The models represented across the gender spectrum, models with darker skin tones, and models with disabilities (and people who represent the intersectionalities of these identities). In this recent TONL Narrative with Chronicon, we spoke about their involvement in the photography we created, and today on International Day of Persons With Disabilities, we would like to highlight RAMPD of whom we also worked with to create custom images featuring and centering individuals with chronic conditions and disabilities.
Music is a universal language that anyone can create, experience, and enjoy. RAMPD ensures a seat at the music industry table for musicians with chronic and physical disabilities.
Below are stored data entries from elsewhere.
(** * The CODESYS alarm list editor (main_app.py): record store engine

    A shallow embedding of the file handling of [main_app.py] and the
    properties of its record store: the UTF-16LE text layer of Python's
    [open], the line and cell parser [read_all_rows], the writers
    ([ensure_file_and_header], [append_row_utf16le], [create_new_file] and
    the rewrite loops of [delete_selected] and [save_changes]), the
    duplicate check [id_exists] and the preview ordering [try_int_key].

    Python strings are sequences of Unicode code points and are modelled as
    [list Z]; file contents are sequences of bytes, [list byte].  The Tk
    widgets are outside the model: the functions that read the form take the
    widget contents as arguments. *)

From Stdlib Require Import ZArith Bool Lia String Ascii DecimalString List
  Permutation.
From Stdlib Require Import Strings.Byte Sorting.Sorted.
Import ListNotations.
Open Scope Z_scope.

(** ** Python strings *)

Definition text := list Z.
Definition bytes := list byte.
Definition row := list text.

(** A literal of the source, as code points. *)
Definition txt (s : string) : text :=
  map (fun a => Z.of_N (N_of_ascii a)) (list_ascii_of_string s).

Definition LF : Z := 10.
Definition CR : Z := 13.
Definition SPACE : Z := 32.
Definition DQUOTE : Z := 34.
Definition SQUOTE : Z := 39.
Definition SEMI : Z := 59.
Definition CRLF : text := [CR; LF].

Fixpoint text_eqb (a b : text) : bool :=
  match a, b with
  | [], [] => true
  | x :: a', y :: b' => (x =? y) && text_eqb a' b'
  | _, _ => false
  end.

(** [str.isspace] / the characters removed by [str.strip()] (Unicode 14). *)
Definition is_space (c : Z) : bool :=
  ((9 <=? c) && (c <=? 13)) || ((28 <=? c) && (c <=? 32))
  || (c =? 133) || (c =? 160) || (c =? 5760)
  || ((8192 <=? c) && (c <=? 8202))
  || (c =? 8232) || (c =? 8233) || (c =? 8239) || (c =? 8287) || (c =? 12288).

(** The line boundaries of [str.splitlines]. *)
Definition is_linebreak (c : Z) : bool :=
  ((10 <=? c) && (c <=? 13)) || ((28 <=? c) && (c <=? 30))
  || (c =? 133) || (c =? 8232) || (c =? 8233).

(** [s.replace(old, new)] for one-character [old] and [new]. *)
Definition replace_char (old new : Z) (s : text) : text :=
  map (fun c => if c =? old then new else c) s.

Fixpoint lstrip (p : Z -> bool) (s : text) : text :=
  match s with
  | [] => []
  | c :: r => if p c then lstrip p r else s
  end.

Definition rstrip (p : Z -> bool) (s : text) : text := rev (lstrip p (rev s)).

(** [s.strip()] is [strip is_space s]; [s.strip(ch)] is [strip (Z.eqb ch) s]. *)
Definition strip (p : Z -> bool) (s : text) : text := rstrip p (lstrip p s).

(** [sep.join(parts)]. *)
Fixpoint join (sep : text) (parts : list text) : text :=
  match parts with
  | [] => []
  | [a] => a
  | a :: rest => a ++ sep ++ join sep rest
  end.

(** [s.split(sep)] for a one-character separator: never the empty list. *)
Fixpoint split_on (sep : Z) (s : text) : list text :=
  match s with
  | [] => [[]]
  | c :: r =>
      if c =? sep then [] :: split_on sep r
      else match split_on sep r with
           | [] => [[c]]
           | l :: ls => (c :: l) :: ls
           end
  end.

(** [s.splitlines()]: the text is cut at every line boundary, CR LF counts
    as one boundary, and a final boundary opens no further line. *)
Fixpoint splitlines (s : text) : list text :=
  match s with
  | [] => []
  | c :: r =>
      if is_linebreak c then
        [] :: (if c =? CR
               then match r with
                    | d :: r' => if d =? LF then splitlines r' else splitlines r
                    | [] => []
                    end
               else splitlines r)
      else match splitlines r with
           | [] => [[c]]
           | l :: ls => (c :: l) :: ls
           end
  end.

(** ** The text layer of [open]

    [open(path, mode, encoding=DEFAULT_ENCODING)] is a text file with the default
    [newline=None]: written text has every LF replaced by [os.linesep] and
    is then encoded; read bytes are decoded and CR LF, CR and LF all become
    LF.  The codec is strict in both directions. *)

Inductive platform := Posix | Windows.

Definition os_linesep (pf : platform) : text :=
  match pf with Posix => [LF] | Windows => CRLF end.

Definition translate_out (pf : platform) (s : text) : text :=
  flat_map (fun c => if c =? LF then os_linesep pf else [c]) s.

(** Universal newlines on input; [pending_cr] is set right after a CR. *)
Fixpoint translate_in_from (pending_cr : bool) (s : text) : text :=
  match s with
  | [] => []
  | c :: r =>
      if c =? CR then LF :: translate_in_from true r
      else if (c =? LF) && pending_cr then translate_in_from false r
      else c :: translate_in_from false r
  end.

Definition translate_in (s : text) : text := translate_in_from false s.

Definition is_scalar (c : Z) : bool :=
  ((0 <=? c) && (c <? 55296)) || ((57344 <=? c) && (c <? 1114112)).

Definition byte_val (b : byte) : Z := Z.of_N (Byte.to_N b).

Definition byte_of (z : Z) : byte :=
  match Byte.of_N (Z.to_N z) with Some b => b | None => x00 end.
Standing for Recording Artists and Music Professionals with Disabilities, the organization actively works to create an equitable space for people with chronic illnesses and physical disabilities in the music industry. This includes promoting musicians with disabilities, making concerts and music venues more accessible for people with disabilities, and raising awareness of the solutions to the struggles that people with disabilities face when navigating the music industry.
TONL spoke with Lachi, Namel Norris, and Ryan “Gooch” Nelson, three of RAMPD’s co-founding members, about the RAMPD collective and how the platform allows them to use their musical talents to amplify the voices of people with physical and chronic disabilities.

Meet Lachi, an award-winning recording artist and songwriter. Her music has been featured in Billboard, Forbes, the NY Times, Essence, and more. Born legally blind, she always had a passion for music but felt limited in her career path because she didn’t know of any blind people in the music industry. She created RAMPD to make disabled artists more visible in music’s mainstream culture.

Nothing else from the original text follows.